Karl Barth (1886-1968): Theology of Revelation

For Karl Barth divine revelation is Christ and Christ alone. Apart from the revelation of God in Christ, mankind has no hope of in any way coming to a knowledge of divine reality. There are various themes connected to the development of this kind of a theology of revelation.

2.1. Propositional or Personal Revelation?

For Barth revelation is not proposition but personal. Revelation is not about creeds but of God himself. One is not called to confess the faith of the Church but called to believe and confess God Himself.[1] Revelation is not an objective something out there. It is something that happens.[2] To Barth, revelation is a concrete, not abstract, knowledge of God and man in the event brought about by the initiative of a sovereign God.[3] Only in the Incarnation does one encounter the Word of God as the Revelation of God himself. The knowledge of God is grounded in God himself, not in nature, history, or human words.

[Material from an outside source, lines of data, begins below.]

Lemma elem_of_get_opt {A} (l : list A) x : x ∈ l <-> exists i, get_opt l i = Some x.
Proof.
  rewrite list_elem_of_lookup. split.
  - intros [i Hi]. exists (Z.of_nat i). by rewrite get_opt_nat.
  - intros [i Hi]. unfold get_opt in Hi. destruct (0 <=? i); [eauto|done].
Qed.

Lemma filter_split {A} (f : A -> bool) l :
  zlen (List.filter f l) + zlen (List.filter (fun x => negb (f x)) l) = zlen l.
Proof. induction l as [|x l IH]; simpl; [done|]. destruct (f x); simpl; rewrite !zlen_cons; lia. Qed.

Lemma filter_filter {A} (f g : A -> bool) l :
  List.filter f (List.filter g l) = List.filter (fun x => g x && f x) l.
Proof.
  induction l as [|x l IH]; simpl; [done|]. destruct (g x); simpl; [|done]. by rewrite IH.
Qed.

(** In a strictly sorted list a member sits at its rank. *)
Lemma get_opt_rank l v : ssorted l -> v ∈ l -> get_opt l (zlen (List.filter (fun x => x <? v) l)) = Some v.
Proof.
  intros Hs (l1 & l2 & ->)%list_elem_of_split. apply ssorted_app in Hs as (H1 & H2 & H3).
  apply ssorted_cons_inv in H2 as [H2 H4]. rewrite List.filter_app. simpl. rewrite Z.ltb_irrefl.
  rewrite (filter_all _ l1), (filter_none _ l2), app_nil_r.
  - by rewrite get_opt_app, Z.ltb_irrefl, Z.sub_diag.
  - eapply Forall_impl; [exact H4|]. simpl. intros. apply Z.ltb_ge. lia.
  - apply Forall_forall. intros x Hx. apply Z.ltb_lt. apply H3; [done|by left].
Qed.

Lemma index_of_rank l v : ssorted l -> v ∈ l -> index_of v l = Some (zlen (List.filter (fun x => x <? v) l)).
Proof. intros Hs Hv. apply index_of_Some; [auto with lance|]. by apply get_opt_rank. Qed.

Lemma filter_lt_range s e v : s <= v <= e -> List.filter (fun x => x <? v) (range_list (s ..< e)) = range_list (s ..< v).
Proof.
  intros. rewrite (range_list_app s v e), List.filter_app by lia. rewrite filter_all, filter_none, app_nil_r; [done|..];
    apply Forall_forall; intros x Hx%elem_of_range_list; simpl in Hx; [apply Z.ltb_ge|apply Z.ltb_lt]; lia.
Qed.

(** Values of a range outside a strictly sorted set of holes, below [v]. *)
Lemma holes_rank hs s e v : ssorted hs -> Forall (fun h => s <= h < e) hs -> s <= v <= e ->
  zlen (List.filter (fun x => x <? v) (List.filter (not_in hs) (range_list (s ..< e)))) =
  (v - s) - zlen (List.filter (fun x => x <? v) hs).
Proof.
  intros Hs Hr Hv. rewrite filter_filter. rewrite (filter_ext _ (fun x => (x <? v) && not_in hs x)) by (intros; apply andb_comm).
  rewrite <- (filter_filter (not_in hs) (fun x => x <? v)), filter_lt_range by done.
  pose proof (filter_split (not_in hs) (range_list (s ..< v))) as Hsp. rewrite zlen_range_list in Hsp by (simpl; lia).
  simpl in Hsp. replace (List.filter (fun x => x <? v) hs) with
    (List.filter (fun x => negb (not_in hs x)) (range_list (s ..< v))); [lia|].
  apply ssorted_ext; [auto with lance..|]. intros x. rewrite !elem_of_filterb, elem_of_range_list, Z.ltb_lt, negb_true_iff, not_in_false.
  simpl. split; [intros [? ?]; split; [done|lia]|]. intros [Hx ?]. rewrite Forall_forall in Hr. specialize (Hr x Hx).
  split; [lia|done].
Qed.

(** Distinct integers in increasing order are at least their distance apart. *)
Lemma ssorted_gap l (i j : nat) x y : ssorted l -> l !! i = Some x -> l !! j = Some y -> (i <= j)%nat ->
  Z.of_nat j - Z.of_nat i <= y - x.
Proof.
  intros Hs Hx Hy Hij. revert y Hy. induction Hij as [|j Hij IH]; intros y Hy; [simplify_eq; lia|].
  destruct (lookup_lt_is_Some_2 l j) as [z Hz]; [apply lookup_lt_Some in Hy; lia|]. specialize (IH z Hz).
  pose proof (ssorted_lookup l j (S j) z y Hs Hz Hy). lia.
Qed.

Lemma ssorted_get_opt_gap l i j x y : ssorted l -> get_opt l i = Some x -> get_opt l j = Some y -> i <= j -> j - i <= y - x.
Proof.
  intros Hs Hx Hy Hij. apply get_opt_Some in Hx as ?. apply get_opt_Some in Hy as ?. unfold get_opt in Hx, Hy.
  rewrite (proj2 (Z.leb_le 0 i)) in Hx by lia. rewrite (proj2 (Z.leb_le 0 j)) in Hy by lia.
  pose proof (ssorted_gap _ _ _ _ _ Hs Hx Hy). lia.
Qed.

(** Members strictly between two neighbours have the rank of the upper one. *)
Lemma rank_between l k v : ssorted l -> 0 <= k <= zlen l ->
  (forall x, get_opt l (k - 1) = Some x -> x < v) -> (forall x, get_opt l k = Some x -> v <= x) ->
  zlen (List.filter (fun x => x <? v) l) = k.
Proof.
  intros Hs Hk Hlo Hhi. rewrite <- (take_drop (Z.to_nat k) l) at 1. rewrite List.filter_app, zlen_app.
  rewrite filter_all, filter_none; [unfold zlen in *; rewrite length_take; simpl; lia|..]; apply Forall_forall; intros x Hx.
  - apply list_elem_of_lookup in Hx as [i Hi]. rewrite lookup_drop in Hi. apply Z.ltb_ge.
    destruct (get_opt_lt l k) as [y Hy]; [apply lookup_lt_Some in Hi; unfold zlen; lia|].
    assert (Hx : get_opt l (k + Z.of_nat i) = Some x).
    { unfold get_opt. rewrite (proj2 (Z.leb_le 0 _)) by lia. rewrite <- Hi. f_equal. lia. }
    pose proof (ssorted_get_opt_gap _ _ _ _ _ Hs Hy Hx ltac:(lia)). specialize (Hhi y Hy). lia.
  - apply list_elem_of_lookup in Hx as [i Hi]. apply lookup_take_Some in Hi as [Hi Hik]. apply Z.ltb_lt.
    destruct (get_opt_lt l (k - 1)) as [y Hy]; [lia|].
    assert (Hx : get_opt l (Z.of_nat i) = Some x) by (by rewrite get_opt_nat).
    pose proof (ssorted_get_opt_gap _ _ _ _ _ Hs Hx Hy ltac:(lia)). specialize (Hlo y Hy). lia.
Qed.

Lemma sublist_sorted_Z l1 l2 : ssorted l2 -> l1 `sublist_of` l2 -> ssorted l1.
Proof.
  intros Hs Hsub. induction Hsub as [|x l1 l2 Hsub IH|x l1 l2 Hsub IH]; [constructor|..];
    apply ssorted_cons_inv in Hs as [Hs Hx]; [|auto].
  constructor; [by apply IH|]. apply Forall_forall. intros y Hy. rewrite Forall_forall in Hx. apply Hx.
  by eapply elem_of_submseteq, sublist_submseteq.
Qed.

Lemma last_split {A} (l : list A) x : list.last l = Some x -> l = removelast l ++ [x].
Proof.
  intros Hl. apply last_Some in Hl as [l' ->]. by rewrite removelast_last.
Qed.

Lemma windows_sorted l : forallb (fun pair => fst pair <? snd pair) (windows2 l) = true -> ssorted l.
Proof.
  induction l as [|x [|y l] IH]; intros H; [constructor|by repeat constructor|].
  cbn [windows2 forallb fst snd] in H. apply andb_true_iff in H as [Hxy%Z.ltb_lt H].
  specialize (IH H). constructor; [done|]. constructor; [done|].
  apply ssorted_cons_inv in IH as [_ IH]. eapply Forall_impl; [done|]. intros. lia.
Qed.

Lemma sort_unstable_perm l : sort_unstable l ≡ₚ l.
Proof. apply sort_by_key_perm. Qed.

Lemma NoDup_filterb {A} (f : A -> bool) l : NoDup l -> NoDup (List.filter f l).
Proof.
  induction 1 as [|x l Hx _ IH]; simpl; [constructor|]. destruct (f x); [|done]. constructor; [|done]. by intros [? _]%elem_of_filterb.
Qed.

Lemma forallb_false {A} (f : A -> bool) l : forallb f l = false -> exists x, x ∈ l /\ f x = false.
Proof.
  induction l as [|x l IH]; [done|]. cbn [forallb]. destruct (f x) eqn:E; [|exists x; split; [left|done]].
  cbn [andb]. intros (y & Hy & Hf)%IH. exists y. split; [by right|done].
Qed.

Definition sortedb (l : list Z) : bool := forallb (fun p => fst p <? snd p) (windows2 l).

Lemma sortedb_spec l : sortedb l = true <-> ssorted l.
Proof.
  unfold sortedb. split; [apply windows_sorted|]. induction l as [|x [|y l] IH]; intros Hs; [done|done|].
  apply ssorted_cons_inv in Hs as [Hs Hx]. change (windows2 (x :: y :: l)) with ((x, y) :: windows2 (y :: l)). cbn [forallb fst snd].
  rewrite IH by done. apply Forall_inv in Hx. by rewrite (proj2 (Z.ltb_lt _ _)).
Qed.

(** [Vec::dedup] *)
Fixpoint dedup (l : list Z) : list Z :=
  match l with
  | x :: ((y :: _) as l') => if x =? y then dedup l' else x :: dedup l'
  | _ => l
  end.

2.2. The Rejection of General Revelation and Natural Theology

According to Barth, there are two possible approaches to the knowledge of God: the anthropocentric approach and the Christo-centric approach. In the anthropo-centric approach that constitutes anthropological theology, man is the ‘centre and measure and goal of all things.’[4] Such theologies proceed from man towards God. Anthropological theology is religionistic and humanistic. Such anthropocentrism assumes that God can be known on the basis of a general revelation in creation, human history, or in the human consciousness.[5] This theologia naturalis is to Barth the very opposite of divine grace.[6] As a matter of fact, as a theology detached from the revelation in Jesus Christ, it is only profitable to the theology and the church of the antichrist.[7]

2.2.1. For Barth revelation is redemptive in nature. To know God is to be related to him in a salvific experience.[8] This kind of relationship can never be effected by recourse to a theology that is based on nature or history.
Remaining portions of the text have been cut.